EXERCISE PROMPT: Repeat the records. Match each character exactly.

(Collected data)

--- START ---

(** Attribute assignment [self.f = v], one setter per attribute. *)
Definition set_thermal_power (v : Q) (r : RBWRReactor) : RBWRReactor :=
  mkReactor v (temperature r) (pressure r) (feedwater_flow r)
    (turbine_speed r) (generator_load r) (rods_position r)
    (circulation_flow r) (xenon_poisoning r) (fuel_remaining r)
    (is_scrammed r) (is_auto r).
Definition set_temperature (v : Q) (r : RBWRReactor) : RBWRReactor :=
  mkReactor (thermal_power r) v (pressure r) (feedwater_flow r)
    (turbine_speed r) (generator_load r) (rods_position r)
    (circulation_flow r) (xenon_poisoning r) (fuel_remaining r)
    (is_scrammed r) (is_auto r).
Definition set_pressure (v : Q) (r : RBWRReactor) : RBWRReactor :=
  mkReactor (thermal_power r) (temperature r) v (feedwater_flow r)
    (turbine_speed r) (generator_load r) (rods_position r)
    (circulation_flow r) (xenon_poisoning r) (fuel_remaining r)
    (is_scrammed r) (is_auto r).
Definition set_feedwater_flow (v : Q) (r : RBWRReactor) : RBWRReactor :=
  mkReactor (thermal_power r) (temperature r) (pressure r) v
    (turbine_speed r) (generator_load r) (rods_position r)
    (circulation_flow r) (xenon_poisoning r) (fuel_remaining r)
    (is_scrammed r) (is_auto r).
Definition set_turbine_speed (v : Q) (r : RBWRReactor) : RBWRReactor :=
  mkReactor (thermal_power r) (temperature r) (pressure r) (feedwater_flow r)
    v (generator_load r) (rods_position r)
    (circulation_flow r) (xenon_poisoning r) (fuel_remaining r)
    (is_scrammed r) (is_auto r).
Definition set_generator_load (v : Q) (r : RBWRReactor) : RBWRReactor :=
  mkReactor (thermal_power r) (temperature r) (pressure r) (feedwater_flow r)
    (turbine_speed r) v (rods_position r)
    (circulation_flow r) (xenon_poisoning r) (fuel_remaining r)
    (is_scrammed r) (is_auto r).
Definition set_rods_position (v : Q) (r : RBWRReactor) : RBWRReactor :=
  mkReactor (thermal_power r) (temperature r) (pressure r) (feedwater_flow r)
    (turbine_speed r) (generator_load r) v
    (circulation_flow r) (xenon_poisoning r) (fuel_remaining r)
    (is_scrammed r) (is_auto r).
Definition set_circulation_flow (v : Q) (r : RBWRReactor) : RBWRReactor :=
  mkReactor (thermal_power r) (temperature r) (pressure r) (feedwater_flow r)
    (turbine_speed r) (generator_load r) (rods_position r)
    v (xenon_poisoning r) (fuel_remaining r)
    (is_scrammed r) (is_auto r).
Definition set_xenon_poisoning (v : Q) (r : RBWRReactor) : RBWRReactor :=
  mkReactor (thermal_power r) (temperature r) (pressure r) (feedwater_flow r)
    (turbine_speed r) (generator_load r) (rods_position r)
    (circulation_flow r) v (fuel_remaining r)
    (is_scrammed r) (is_auto r).
Definition set_fuel_remaining (v : Q) (r : RBWRReactor) : RBWRReactor :=
  mkReactor (thermal_power r) (temperature r) (pressure r) (feedwater_flow r)
    (turbine_speed r) (generator_load r) (rods_position r)
    (circulation_flow r) (xenon_poisoning r) v
    (is_scrammed r) (is_auto r).
Definition set_is_scrammed (v : bool) (r : RBWRReactor) : RBWRReactor :=
  mkReactor (thermal_power r) (temperature r) (pressure r) (feedwater_flow r)
    (turbine_speed r) (generator_load r) (rods_position r)
    (circulation_flow r) (xenon_poisoning r) (fuel_remaining r)
    v (is_auto r).
Definition set_is_auto (v : bool) (r : RBWRReactor) : RBWRReactor :=
  mkReactor (thermal_power r) (temperature r) (pressure r) (feedwater_flow r)
    (turbine_speed r) (generator_load r) (rods_position r)
    (circulation_flow r) (xenon_poisoning r) (fuel_remaining r)
    (is_scrammed r) v.

(** The SCRAM branch of [update] (lines 28-32): no call of [random]. *)
Definition update_scram (self : RBWRReactor) : RBWRReactor :=
  let self := set_thermal_power (thermal_power self * 0.7) self in
  let self := set_temperature (temperature self - 5) self in
  let self := set_pressure (pressure self * 0.8) self in
  let self := set_turbine_speed (turbine_speed self * 0.9) self in
  set_generator_load (thermal_power self * 12) self.

(** The auto-mode rod adjustment (lines 40-44). *)
Definition auto_rods (self : RBWRReactor) : RBWRReactor :=
  let target_power := 95.0 in
  if Py.ltb (thermal_power self) target_power
  then set_rods_position (Py.max 0 (rods_position self - 0.5)) self
  else set_rods_position (Py.min 100 (rods_position self + 0.5)) self.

--- END ---

RESULT FOR THIS TASK:
(** Attribute assignment [self.f = v], one setter per attribute. *)
Definition set_thermal_power (v : Q) (r : RBWRReactor) : RBWRReactor :=
  mkReactor v (temperature r) (pressure r) (feedwater_flow r)
    (turbine_speed r) (generator_load r) (rods_position r)
    (circulation_flow r) (xenon_poisoning r) (fuel_remaining r)
    (is_scrammed r) (is_auto r).
Definition set_temperature (v : Q) (r : RBWRReactor) : RBWRReactor :=
  mkReactor (thermal_power r) v (pressure r) (feedwater_flow r)
    (turbine_speed r) (generator_load r) (rods_position r)
    (circulation_flow r) (xenon_poisoning r) (fuel_remaining r)
    (is_scrammed r) (is_auto r).
Definition set_pressure (v : Q) (r : RBWRReactor) : RBWRReactor :=
  mkReactor (thermal_power r) (temperature r) v (feedwater_flow r)
    (turbine_speed r) (generator_load r) (rods_position r)
    (circulation_flow r) (xenon_poisoning r) (fuel_remaining r)
    (is_scrammed r) (is_auto r).
Definition set_feedwater_flow (v : Q) (r : RBWRReactor) : RBWRReactor :=
  mkReactor (thermal_power r) (temperature r) (pressure r) v
    (turbine_speed r) (generator_load r) (rods_position r)
    (circulation_flow r) (xenon_poisoning r) (fuel_remaining r)
    (is_scrammed r) (is_auto r).
Definition set_turbine_speed (v : Q) (r : RBWRReactor) : RBWRReactor :=
  mkReactor (thermal_power r) (temperature r) (pressure r) (feedwater_flow r)
    v (generator_load r) (rods_position r)
    (circulation_flow r) (xenon_poisoning r) (fuel_remaining r)
    (is_scrammed r) (is_auto r).
Definition set_generator_load (v : Q) (r : RBWRReactor) : RBWRReactor :=
  mkReactor (thermal_power r) (temperature r) (pressure r) (feedwater_flow r)
    (turbine_speed r) v (rods_position r)
    (circulation_flow r) (xenon_poisoning r) (fuel_remaining r)
    (is_scrammed r) (is_auto r).
Definition set_rods_position (v : Q) (r : RBWRReactor) : RBWRReactor :=
  mkReactor (thermal_power r) (temperature r) (pressure r) (feedwater_flow r)
    (turbine_speed r) (generator_load r) v
    (circulation_flow r) (xenon_poisoning r) (fuel_remaining r)
    (is_scrammed r) (is_auto r).
Definition set_circulation_flow (v : Q) (r : RBWRReactor) : RBWRReactor :=
  mkReactor (thermal_power r) (temperature r) (pressure r) (feedwater_flow r)
    (turbine_speed r) (generator_load r) (rods_position r)
    v (xenon_poisoning r) (fuel_remaining r)
    (is_scrammed r) (is_auto r).
Definition set_xenon_poisoning (v : Q) (r : RBWRReactor) : RBWRReactor :=
  mkReactor (thermal_power r) (temperature r) (pressure r) (feedwater_flow r)
    (turbine_speed r) (generator_load r) (rods_position r)
    (circulation_flow r) v (fuel_remaining r)
    (is_scrammed r) (is_auto r).
Definition set_fuel_remaining (v : Q) (r : RBWRReactor) : RBWRReactor :=
  mkReactor (thermal_power r) (temperature r) (pressure r) (feedwater_flow r)
    (turbine_speed r) (generator_load r) (rods_position r)
    (circulation_flow r) (xenon_poisoning r) v
    (is_scrammed r) (is_auto r).
Definition set_is_scrammed (v : bool) (r : RBWRReactor) : RBWRReactor :=
  mkReactor (thermal_power r) (temperature r) (pressure r) (feedwater_flow r)
    (turbine_speed r) (generator_load r) (rods_position r)
    (circulation_flow r) (xenon_poisoning r) (fuel_remaining r)
    v (is_auto r).
Definition set_is_auto (v : bool) (r : RBWRReactor) : RBWRReactor :=
  mkReactor (thermal_power r) (temperature r) (pressure r) (feedwater_flow r)
    (turbine_speed r) (generator_load r) (rods_position r)
    (circulation_flow r) (xenon_poisoning r) (fuel_remaining r)
    (is_scrammed r) v.

(** The SCRAM branch of [update] (lines 28-32): no call of [random]. *)
Definition update_scram (self : RBWRReactor) : RBWRReactor :=
  let self := set_thermal_power (thermal_power self * 0.7) self in
  let self := set_temperature (temperature self - 5) self in
  let self := set_pressure (pressure self * 0.8) self in
  let self := set_turbine_speed (turbine_speed self * 0.9) self in
  set_generator_load (thermal_power self * 12) self.

(** The auto-mode rod adjustment (lines 40-44). *)
Definition auto_rods (self : RBWRReactor) : RBWRReactor :=
  let target_power := 95.0 in
  if Py.ltb (thermal_power self) target_power
  then set_rods_position (Py.max 0 (rods_position self - 0.5)) self
  else set_rods_position (Py.min 100 (rods_position self + 0.5)) self.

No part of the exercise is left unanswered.